Limit the queue size (so you won't run out of memory).
Have both LocateAddress and the queue insertion be async.
Cancel everything after an hour.
var actionBlock = new ActionBlock<string>(async address =>
{
if (!IsDuplicate(address))
{
await LocateAddressAsync(address);
}
}, new ExecutionDataflowBlockOptions
{
BoundedCapacity = 10000,
MaxDegreeOfParallelism = Environment.ProcessorCount,
CancellationToken = new CancellationTokenSource(TimeSpan.FromHours(1)).Token
});
await actionBlock.SendAsync(context.Request.UserHostAddress);
Actually you don't need to run tasks in one thread, you need them to run serially (one after another), and FIFO. TPL doesn't have class for that, but here is my very lightweight, non-blocking implementation with tests. https://github.com/Gentlee/SerialQueue
Also have #Servy implementation there, tests show it is twice slower than mine and it doesn't guarantee FIFO.
Example:
private readonly SerialQueue queue = new SerialQueue();
async Task SomeAsyncMethod()
{
var result = await queue.Enqueue(DoSomething);
}
Use BlockingCollection<Action> to create a producer/consumer pattern with one consumer (only one thing running at a time like you want) and one or many producers.

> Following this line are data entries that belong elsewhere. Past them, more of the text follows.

(* ===== verification/Notification.v ===== *)
(** [services/notification.service.ts]: the single-slot notification holder.

    The service has the signal [notification] (a notification or [null])
    and the private [timeoutId] of its auto-hide timer ([undefined] at
    first).  [show] clears the pending timer when [timeoutId] is truthy,
    sets the notification and schedules [hide] after [duration]
    milliseconds; [hide] empties the slot and, when [timeoutId] is truthy,
    clears the timer and sets [timeoutId = null].  The only callback the
    service schedules is [() => this.hide()] ([HideCb]).

    [world] pairs the service with the timer queue of [Timers.v];
    [nstep] is the step relation of the service in its environment: a call
    of [show] (or a wrapper) or of [hide], a timer firing, time passing. *)

From S2P Require Import Prelude Timers.
From stdpp Require Import relations.

Open Scope Z_scope.

Inductive notif_type := NSuccess | NError | NInfo | NWarning.

#[export] Instance notif_type_eq_dec : EqDecision notif_type.
Proof. solve_decision. Defined.

Record Notification := mkNotification {
  n_message : string;
  n_type : notif_type;
  duration : option Z
}.

Inductive NCallback := HideCb.

Module NotificationService.

Record t := mkService {
  notification : option Notification;
  timeoutId : option Z
}.

Record world := mkWorld { svc : t; timers : queue NCallback }.

Definition init (t0 : Z) : world := mkWorld (mkService None None) (empty_queue t0).

(** [if (this.timeoutId)]: [undefined], [null] and [0] are falsy. *)
Definition id_truthy (o : option Z) : bool :=
  match o with Some i => negb (Z.eqb i 0) | None => false end.

(** [if (this.timeoutId) { clearTimeout(this.timeoutId); ... }] *)
Definition clear_if_set (o : option Z) (q : queue NCallback) : queue NCallback :=
  match o with
  | Some i => if id_truthy (Some i) then clearTimeout i q else q
  | None => q
  end.

(** [hide()] *)
Definition hide (w : world) : world :=
  let s := svc w in
  mkWorld (mkService None (if id_truthy (timeoutId s) then None else timeoutId s))
          (clear_if_set (timeoutId s) (timers w)).

(** [show(message, type = 'info', duration = 5000)]; an argument
    [undefined] takes the default. *)
Definition show (message : string) (ty : option notif_type) (dur : option Z)
    (w : world) : world :=
  let ty := default NInfo ty in
  let dur := default 5000 dur in
  let q1 := clear_if_set (timeoutId (svc w)) (timers w) in
  let '(i, q2) := setTimeout HideCb dur q1 in
  mkWorld (mkService (Some (mkNotification message ty (Some dur))) (Some i)) q2.

Definition success (message : string) (dur : option Z) := show message (Some NSuccess) dur.
Definition error (message : string) (dur : option Z) := show message (Some NError) dur.
Definition info (message : string) (dur : option Z) := show message (Some NInfo) dur.
Definition warning (message : string) (dur : option Z) := show message (Some NWarning) dur.

(** The auto-hide timer fires: the queue removes it, then [hide] runs. *)
Definition fire_timer (w : world) : option world :=
  match fire (timers w) with
  | Some (HideCb, q) => Some (hide (mkWorld (svc w) q))
  | None => None
  end.

(** What the environment does on its own: a timer fires, time passes. *)
Inductive tick : world -> world -> Prop :=
  | TickFire w w' : fire_timer w = Some w' -> tick w w'
  | TickAdvance t w q : advance t (timers w) = Some q -> tick w (mkWorld (svc w) q).

Inductive nstep : world -> world -> Prop :=
  | StepShow m ty d w : nstep w (show m ty d w)
  | StepHide w : nstep w (hide w)
  | StepTick w w' : tick w w' -> nstep w w'.

(** The invariant: the slot is empty and no timer is pending, or the slot
    holds a notification and exactly one timer is pending, the one whose
    id is [timeoutId], due no earlier than now.  Ids are positive. *)
Definition wf (w : world) : Prop :=
  1 <= next_id (timers w) /\
  match timeoutId (svc w) with
  | None => notification (svc w) = None /\ pending (timers w) = []
  | Some i => 1 <= i < next_id (timers w) /\ notification (svc w) <> None /\
      exists due, now (timers w) <= due /\ pending (timers w) = [mkTimer i due HideCb]
  end.

Lemma notif_init_wf t0 : wf (init t0).
Proof. split; simpl; [lia|done]. Qed.

Lemma id_truthy_pos i : 1 <= i -> id_truthy (Some i) = true.
Proof. intros H. unfold id_truthy. destruct (Z.eqb_spec i 0); [lia|reflexivity]. Qed.

(** In a well-formed state, clearing the service's timer empties the
    pending list and keeps the clock and the id counter. *)
Lemma clear_if_set_wf w :
  wf w ->
  let q := clear_if_set (timeoutId (svc w)) (timers w) in
  now q = now (timers w) /\ next_id q = next_id (timers w) /\ pending q = [] /\
  id_truthy (timeoutId (svc w)) = bool_decide (timeoutId (svc w) <> None).
Proof.
  intros [Hn Hw]. simpl. destruct (timeoutId (svc w)) as [i|]; simpl.
  - destruct Hw as (Hi & _ & due & _ & Hp). destruct (Z.eqb_spec i 0); [lia|]. simpl.
    rewrite Hp. simpl. rewrite Z.eqb_refl. done.
  - destruct Hw as [_ Hp]. done.
Qed.

(** After [show] in a well-formed state, the pending timers are exactly
    the fresh one of the new notification. *)
Lemma show_pending m ty d w :
  wf w ->
  timeoutId (svc (show m ty d w)) = Some (next_id (timers w)) /\
  notification (svc (show m ty d w)) = Some (mkNotification m (default NInfo ty) (Some (default 5000 d))) /\
  now (timers (show m ty d w)) = now (timers w) /\
  next_id (timers (show m ty d w)) = next_id (timers w) + 1 /\
  pending (timers (show m ty d w)) =
    [mkTimer (next_id (timers w)) (now (timers w) + Z.max 0 (default 5000 d)) HideCb].
Proof.
  intros Hw. destruct (clear_if_set_wf w Hw) as (E1 & E2 & E3 & _).
  unfold show. simpl. rewrite E1, E2, E3. done.
Qed.

Lemma notif_show_wf m ty d w : wf w -> wf (show m ty d w).
Proof.
  intros Hw. destruct (show_pending m ty d w Hw) as (Hid & Hnot & Hnow & Hnext & Hp).
  destruct Hw as [Hn _]. split; [lia|]. rewrite Hid, Hnot, Hp, Hnow, Hnext.
  split; [lia|]. split; [discriminate|]. eexists. split; [|reflexivity]. lia.
Qed.

Lemma notif_hide_wf w : wf w -> wf (hide w).
Proof.
  intros Hw. destruct (clear_if_set_wf w Hw) as (E1 & E2 & E3 & E4).
  destruct Hw as [Hn _]. unfold hide, wf; simpl. rewrite E4, E2, E3.
  split; [exact Hn|]. case_bool_decide as Hc; [done|].
  destruct (timeoutId (svc w)); [congruence|done].
Qed.

Lemma advance_spec t (q q' : queue NCallback) :
  advance t q = Some q' ->
  now q <= t /\ Forall (fun tm => t <= t_due tm) (pending q) /\
  q' = mkQueue t (next_id q) (pending q).
Proof.
  unfold advance. destruct (Z.leb_spec (now q) t); simpl; [|discriminate].
  destruct (forallb _ _) eqn:E; [|discriminate]. intros [= <-].
  split; [lia|]. split; [|reflexivity].
  apply Forall_forall. intros x Hx. apply list_elem_of_In in Hx.
  eapply forallb_forall in E; [|exact Hx]. lia.
Qed.

(** Firing the single pending timer of a well-formed state. *)
Lemma fire_timer_single w i due :
  pending (timers w) = [mkTimer i due HideCb] ->
  timeoutId (svc w) = Some i -> 1 <= i ->
  fire_timer w = Some (mkWorld (mkService None None)
                         (mkQueue (Z.max (now (timers w)) due) (next_id (timers w)) [])).
Proof.
  intros Hp Hid Hi. unfold fire_timer, fire. rewrite Hp. simpl. rewrite Z.eqb_refl.
  unfold hide. simpl. rewrite Hid. simpl. destruct (Z.eqb_spec i 0); [lia|]. reflexivity.
Qed.

Lemma fire_timer_empty w : pending (timers w) = [] -> fire_timer w = None.
Proof. intros Hp. unfold fire_timer, fire. rewrite Hp. reflexivity. Qed.

Lemma tick_wf w w' : wf w -> tick w w' -> wf w'.
Proof.
  intros Hw Ht. destruct Ht as [w w' Hf|t w q Ha].
  - destruct Hw as [Hn Hw]. destruct (timeoutId (svc w)) as [i|] eqn:Ei.
    + destruct Hw as (Hi & _ & due & _ & Hp).
      rewrite (fire_timer_single w i due Hp Ei) in Hf by lia. injection Hf as <-.
      split; [exact Hn|done].
    + destruct Hw as [_ Hp]. by rewrite fire_timer_empty in Hf.
  - apply advance_spec in Ha as (Hle & Hall & ->). destruct Hw as [Hn Hw].
    split; [exact Hn|]. simpl. destruct (timeoutId (svc w)) as [i|]; [|exact Hw].
    destruct Hw as (Hi & Hnn & due & _ & Hp). split; [exact Hi|]. split; [exact Hnn|].
    exists due. split; [|exact Hp]. rewrite Hp in Hall. inversion Hall. simpl in *. lia.
Qed.

Lemma nstep_wf w w' : wf w -> nstep w w' -> wf w'.
Proof.
  intros Hw Hs. destruct Hs as [m ty d w|w|w w' Ht].
  - apply notif_show_wf, Hw.
  - apply notif_hide_wf, Hw.
  - exact (tick_wf w w' Hw Ht).
Qed.

Lemma clear_if_set_now o q : now (clear_if_set o q) = now q.
Proof. destruct o as [i|]; simpl; [destruct (negb _)|]; reflexivity. Qed.

Lemma tick_now_mono w w' : tick w w' -> now (timers w) <= now (timers w').
Proof.
  destruct 1 as [w w' Hf|t w q Ha].
  - unfold fire_timer, fire in Hf.
    destruct (earliest (pending (timers w))) as [tm|]; [|discriminate].
    destruct (t_cb tm). injection Hf as <-. unfold hide. simpl.
    rewrite clear_if_set_now. simpl. lia.
  - apply advance_spec in Ha as (Hle & _ & ->). simpl. exact Hle.
Qed.

(** ** Properties *)

(** C6: the notification service keeps at most one auto-hide timer: in
    every state reachable from the initial one, either the slot is empty
    and no timer is pending, or exactly one timer is pending and it is the
    one recorded in [timeoutId]. *)
Theorem notification_reachable_wf t0 w : rtc nstep (init t0) w -> wf w.
Proof.
  intros Hr. cut (forall w1 w2, rtc nstep w1 w2 -> wf w1 -> wf w2).
  - intros H. exact (H _ _ Hr (notif_init_wf t0)).
  - induction 1; eauto using nstep_wf.
Qed.

Lemma notification_reachable_wf_witness :
  rtc nstep (init 0) (show "Guardado" None None (init 0)) /\
  wf (show "Guardado" None None (init 0)).
Proof.
  split; [apply rtc_once, StepShow|].
  apply (notification_reachable_wf 0). apply rtc_once, StepShow.
Defined.

(** [hide] undoes [show].  From a well-formed state, showing a
    notification and hiding it leaves the slot empty, [timeoutId] reset
    and no timer pending, at the same time: the state the service starts
    in, whatever was shown before. *)
Theorem show_then_hide m ty d w :
  wf w ->
  svc (hide (show m ty d w)) = mkService None None /\
  pending (timers (hide (show m ty d w))) = [] /\
  now (timers (hide (show m ty d w))) = now (timers w).
Proof.
  intros Hw. destruct (show_pending m ty d w Hw) as (Hid & _ & Hnow & _ & _).
  destruct (clear_if_set_wf _ (notif_show_wf m ty d w Hw)) as (E1 & _ & E3 & E4).
  unfold hide; cbn [svc timers]. split; [|split].
  - rewrite E4, Hid, bool_decide_true by discriminate. reflexivity.
  - exact E3.
  - rewrite E1. exact Hnow.
Qed.

Lemma show_then_hide_witness :
  wf (show "Guardado" (Some NSuccess) None (init 0)) /\
  svc (hide (show "Cuenta creada" None (Some 3000) (show "Guardado" (Some NSuccess) None (init 0))))
    = mkService None None.
Proof.
  assert (Hw : wf (show "Guardado" (Some NSuccess) None (init 0))) by apply notif_show_wf, notif_init_wf.
  split; [exact Hw|]. apply (show_then_hide "Cuenta creada" None (Some 3000) _ Hw).
Defined.

(** [N] is displayed with its timer [i] due at [D], or the clock has
    reached [D]. *)
Definition shown_until (N : Notification) (i D : Z) (w : world) : Prop :=
  (notification (svc w) = Some N /\ timeoutId (svc w) = Some i /\ 1 <= i /\
   pending (timers w) = [mkTimer i D HideCb] /\ now (timers w) <= D) \/
  D <= now (timers w).

Lemma tick_shown_until N i D w w' :
  shown_until N i D w -> tick w w' -> shown_until N i D w'.
Proof.
  intros [(Hn & Hid & Hi & Hp & Hle)|Hge] Ht.
  - destruct Ht as [w w' Hf|t w q Ha].
    + rewrite (fire_timer_single w i D Hp Hid Hi) in Hf. injection Hf as <-.
      right. simpl. lia.
    + apply advance_spec in Ha as (Hle' & Hall & ->). left. simpl.
      rewrite Hp in Hall |- *. inversion Hall. simpl in *. repeat split; auto; lia.
  - right. apply tick_now_mono in Ht. lia.
Qed.

Lemma rtc_tick_shown_until N i D w w' :
  shown_until N i D w -> rtc tick w w' -> shown_until N i D w'.
Proof. intros H Hr. induction Hr; eauto using tick_shown_until. Qed.

(** C7: a shown notification lasts its whole duration.  After [show] in
    a well-formed state, as long as no other [show] or [hide] is called,
    the slot holds the new notification until the clock reaches the time
    of the call plus the duration: a timer of an earlier notification
    cannot hide it early, because [show] cleared it. *)
Theorem notification_lasts_duration m ty d w w' :
  wf w ->
  rtc tick (show m ty d w) w' ->
  now (timers w') < now (timers w) + Z.max 0 (default 5000 d) ->
  notification (svc w') = Some (mkNotification m (default NInfo ty) (Some (default 5000 d))).
Proof.
  intros Hw Hr Hlt. destruct (show_pending m ty d w Hw) as (Hid & Hnot & Hnow & _ & Hp).
  assert (Hs : shown_until (mkNotification m (default NInfo ty) (Some (default 5000 d)))
                 (next_id (timers w)) (now (timers w) + Z.max 0 (default 5000 d))
                 (show m ty d w)).
  { left. destruct Hw as [Hn _]. repeat split; auto; lia. }
  destruct (rtc_tick_shown_until _ _ _ _ _ Hs Hr) as [(Hn' & _)|Hge]; [exact Hn'|lia].
Qed.

Lemma notification_lasts_duration_witness :
  wf (init 0) /\ rtc tick (show "Guardado" (Some NSuccess) None (init 0))
                        (show "Guardado" (Some NSuccess) None (init 0)) /\
  now (timers (show "Guardado" (Some NSuccess) None (init 0))) < now (timers (init 0)) + Z.max 0 (default 5000 None) /\
  notification (svc (show "Guardado" (Some NSuccess) None (init 0))) =
    Some (mkNotification "Guardado" NSuccess (Some 5000)).
Proof.
  split; [apply notif_init_wf|]. split; [apply rtc_refl|]. split; [vm_compute; reflexivity|].
  apply (notification_lasts_duration "Guardado" (Some NSuccess) None (init 0)).
  - apply notif_init_wf.
  - apply rtc_refl.
  - vm_compute. reflexivity.
Defined.

(** C8: the auto-hide happens.  After [show] in a well-formed state, the
    next timer to fire is the new notification's: firing it empties the
    slot, leaves no timer pending, and happens at the time of the call
    plus the duration. *)
Theorem notification_auto_hides m ty d w :
  wf w ->
  exists w', fire_timer (show m ty d w) = Some w' /\
    notification (svc w') = None /\ pending (timers w') = [] /\
    now (timers w') = now (timers w) + Z.max 0 (default 5000 d).
Proof.
  intros Hw. destruct (show_pending m ty d w Hw) as (Hid & _ & Hnow & _ & Hp).
  destruct Hw as [Hn _].
  eexists. rewrite (fire_timer_single _ _ _ Hp Hid) by lia.
  split; [reflexivity|]. cbn [svc timers notification pending now]. rewrite Hnow.
  repeat split; lia.
Qed.

Lemma notification_auto_hides_witness :
  wf (init 0) /\
  exists w', fire_timer (show "Error" (Some NError) (Some 3000) (init 0)) = Some w' /\
    notification (svc w') = None /\ pending (timers w') = [] /\
    now (timers w') = 3000.
Proof.
  split; [apply notif_init_wf|].
  exact (notification_auto_hides "Error" (Some NError) (Some 3000) (init 0) (notif_init_wf 0)).
Defined.

End NotificationService.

First define a shared queue somewhere:
BlockingCollection<Action> queue = new BlockingCollection<Action>();
In your consumer Thread or Task you take from it:
//This will block until there's an item available
Action itemToRun = queue.Take()
Then from any number of producers on other threads, simply add to the queue:
queue.Add(() => LocateAddress(context.Request.UserHostAddress));
I'm posting a different solution here. To be honest I'm not sure whether this is a good solution.
I'm used to use BlockingCollection to implement a producer/consumer pattern, with a dedicated thread consuming those items. It's fine if there are always data coming in and consumer thread won't sit there and do nothing.
I encountered a scenario that one of the application would like to send emails on a different thread, but total number of emails is not that big.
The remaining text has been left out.